From the first line of the records through the line containing "errors ← (if", retype every line exactly and nothing else.

::::

(** The counting loop of [main] when nothing is published. *)
Definition count_errors (suite : list MyCase) : nat :=
  fold_left (λ errors case, if reported case then (errors + 1)%nat else errors) suite 0%nat.

(** The tail of [main], from the writing of the report to [sys.exit]. *)
Definition conclude (w : World) (args : Args.t) (suite : list MyCase)
    (docs : gmap string string) : M unit :=
  _ ← xml_write w (Args.output args) suite;
  let errors := Some 0%nat in
  s ← get_sys;
  errors ← (if Args.github args && bool_decide ("GH_TOKEN" ∈ dom (environ s))
            then report_to_github (Args.repo args) (Args.pull_request args)
                                  (Args.sha args) suite docs
            else mret (Some (count_errors suite)));
  _ ← (match errors with
       | Some (S n) => print (pretty (S n) +:+ " Errors found")
       | _ => mret tt
       end);
  sys_exit errors.

(** [main]; [subclasses] is [ComplianceTest.__subclasses__()], the check
    classes in the order of their definition. *)
Definition main (subclasses : list ComplianceTest) (w : World) (args : Args.t) : M unit :=
  if Args.list args then
    _ ← for_each (λ _ test, print (_name test)) subclasses tt;
    sys_exit (Some 0%nat)
  else if Args.status args && bool_decide (is_Some (Args.sha args))
          && truthy (Args.repo args) then
    _ ← set_status subclasses (Args.repo args) (Args.sha args);
    sys_exit (Some 0%nat)
  else if negb (truthy (Args.commits args)) then
    _ ← print "No commit range given.";
    sys_exit (Some 1%nat)
  else
    '(suite, docs) ← run_tests w args subclasses [] ∅;
    conclude w args suite docs.

(** The exit status of the process: the code of [SystemExit] ([None] is 0),
    1 for any other uncaught exception, 0 when the script runs off its end.
    The code is the integer given to [sys.exit]; the operating system keeps
    its low eight bits, which cannot show with fewer than 256 checks. *)
Definition exit_status {A} (r : Run A) : nat :=
  match value r with
  | Returned _ => 0
  | Raised (SystemExit code) => default 0%nat code
  | Raised _ => 1
  end.

(** ** Notions used in the statements *)

(** Every result the checks build pairs the [skipped] element with the type
    ["skipped"], and no other element with it. *)
Definition wf_result (r : Result) : Prop :=
  tag r = TagSkipped ↔ type_ r = Some "skipped".

Definition wf_case (c : MyCase) : Prop :=
  ∀ r, result c = Some r → wf_result r.

Definition failed_or_error (c : MyCase) : bool :=
  match status_of c with
  | Failed | Errored => true
  | Passed | SkippedStatus => false
  end.

(** Publishing is on when [--github] is given and the token is set. *)
Definition publishing (args : Args.t) (s : Sys) : bool :=
  Args.github args && bool_decide ("GH_TOKEN" ∈ dom (environ s)).

(** The commit status that the publishing loop creates for a case. *)
Definition status_entry (repo sha : string) (docs : gmap string string) (c : MyCase)
  : CommitStatus :=
  if reported c
  then mkStatus repo sha "failure" (default "" (docs !! name c))
                "Verification failed" (name c)
  else mkStatus repo sha "success" (default "" (docs !! name c))
                "Verifications passed" (name c).

(** The comment that the publishing loop builds. *)
Definition comment_of (suite : list MyCase) : string :=
  fold_left (λ comment case,
               if reported case then comment +:+ comment_section case else comment)
            suite (marker +:+ ":" +:+ Py.NL +:+ Py.NL).

(** Editing the first comment that carries the marker, if there is one. *)
Fixpoint replace_marked (comment : string) (comments : list string)
  : option (list string) :=
  match comments with
  | [] => None
  | body :: rest =>
    if Py.contains marker body then Some (comment :: rest)
    else cons body <$> replace_marked comment rest
  end.

(** Edit in place, or else append one comment. *)
Definition merge_or_create (comment : string) (comments : list string) : list string :=
  default (comments ++ [comment])%list (replace_marked comment comments).

Definition count_marked (comments : list string) : nat :=
  length (List.filter (Py.contains marker) comments).

Definition set_gh (s : Sys) (g : GitHub) : Sys :=
  mkSys (environ s) (procs s) g (reports s).

Definition add_statuses (g : GitHub) (l : list CommitStatus) : GitHub :=
  mkGitHub (statuses g ++ l) (threads g).

Definition set_thread (g : GitHub) (repo : string) (pull_request : Z)
    (comments : list string) : GitHub :=
  mkGitHub (statuses g) (<[(repo, pull_request) := comments]> (threads g)).

(** Every case of the suite has an entry in [docs]. *)
Definition covers (docs : gmap string string) (suite : list MyCase) : Prop :=
  Forall (λ c, is_Some (docs !! name c)) suite.

(** The world after a publication that ran to its end. *)
Definition published (s : Sys) (repo : string) (pull_request : Z) (sha : string)
    (suite : list MyCase) (docs : gmap string string) : Sys :=
  let g := add_statuses (gh s) (map (status_entry repo sha docs) suite) in
  if bool_decide (pull_request ≠ 0) && (0 <? count_errors suite)%nat
  then set_gh s (set_thread g repo pull_request
                   (merge_or_create (comment_of suite) (thread_of g repo pull_request)))
  else set_gh s g.

(** The position of the first comment that carries the marker. *)
Fixpoint first_marked (comments : list string) : option nat :=
  match comments with
  | [] => None
  | body :: rest =>
    if Py.contains marker body then Some 0%nat else S <$> first_marked rest
  end.

(** Running every check of a list, one after the other. *)
Fixpoint run_all (w : World) (commit_range : string) (tests : list ComplianceTest)
    (suite : list MyCase) (docs : gmap string string)
  : M (list MyCase * gmap string string) :=
  match tests with
  | [] => mret (suite, docs)
  | test :: rest =>
    case ← run test w commit_range;
    run_all w commit_range rest (suite ++ [case])%list (<[name case := _doc test]> docs)
  end.

(** The checks that the filters of the command line let through. *)
Definition selected (args : Args.t) (subclasses : list ComplianceTest)
  : list ComplianceTest :=
  if bool_decide (Args.module args ≠ [])
  then filter (λ t, _name t ∈ Args.module args) subclasses
  else filter (λ t, _name t ∉ Args.exclude_module args) subclasses.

::::

[TASK RESPONSE]
(** The counting loop of [main] when nothing is published. *)
Definition count_errors (suite : list MyCase) : nat :=
  fold_left (λ errors case, if reported case then (errors + 1)%nat else errors) suite 0%nat.

(** The tail of [main], from the writing of the report to [sys.exit]. *)
Definition conclude (w : World) (args : Args.t) (suite : list MyCase)
    (docs : gmap string string) : M unit :=
  _ ← xml_write w (Args.output args) suite;
  let errors := Some 0%nat in
  s ← get_sys;
  errors ← (if Args.github args && bool_decide ("GH_TOKEN" ∈ dom (environ s))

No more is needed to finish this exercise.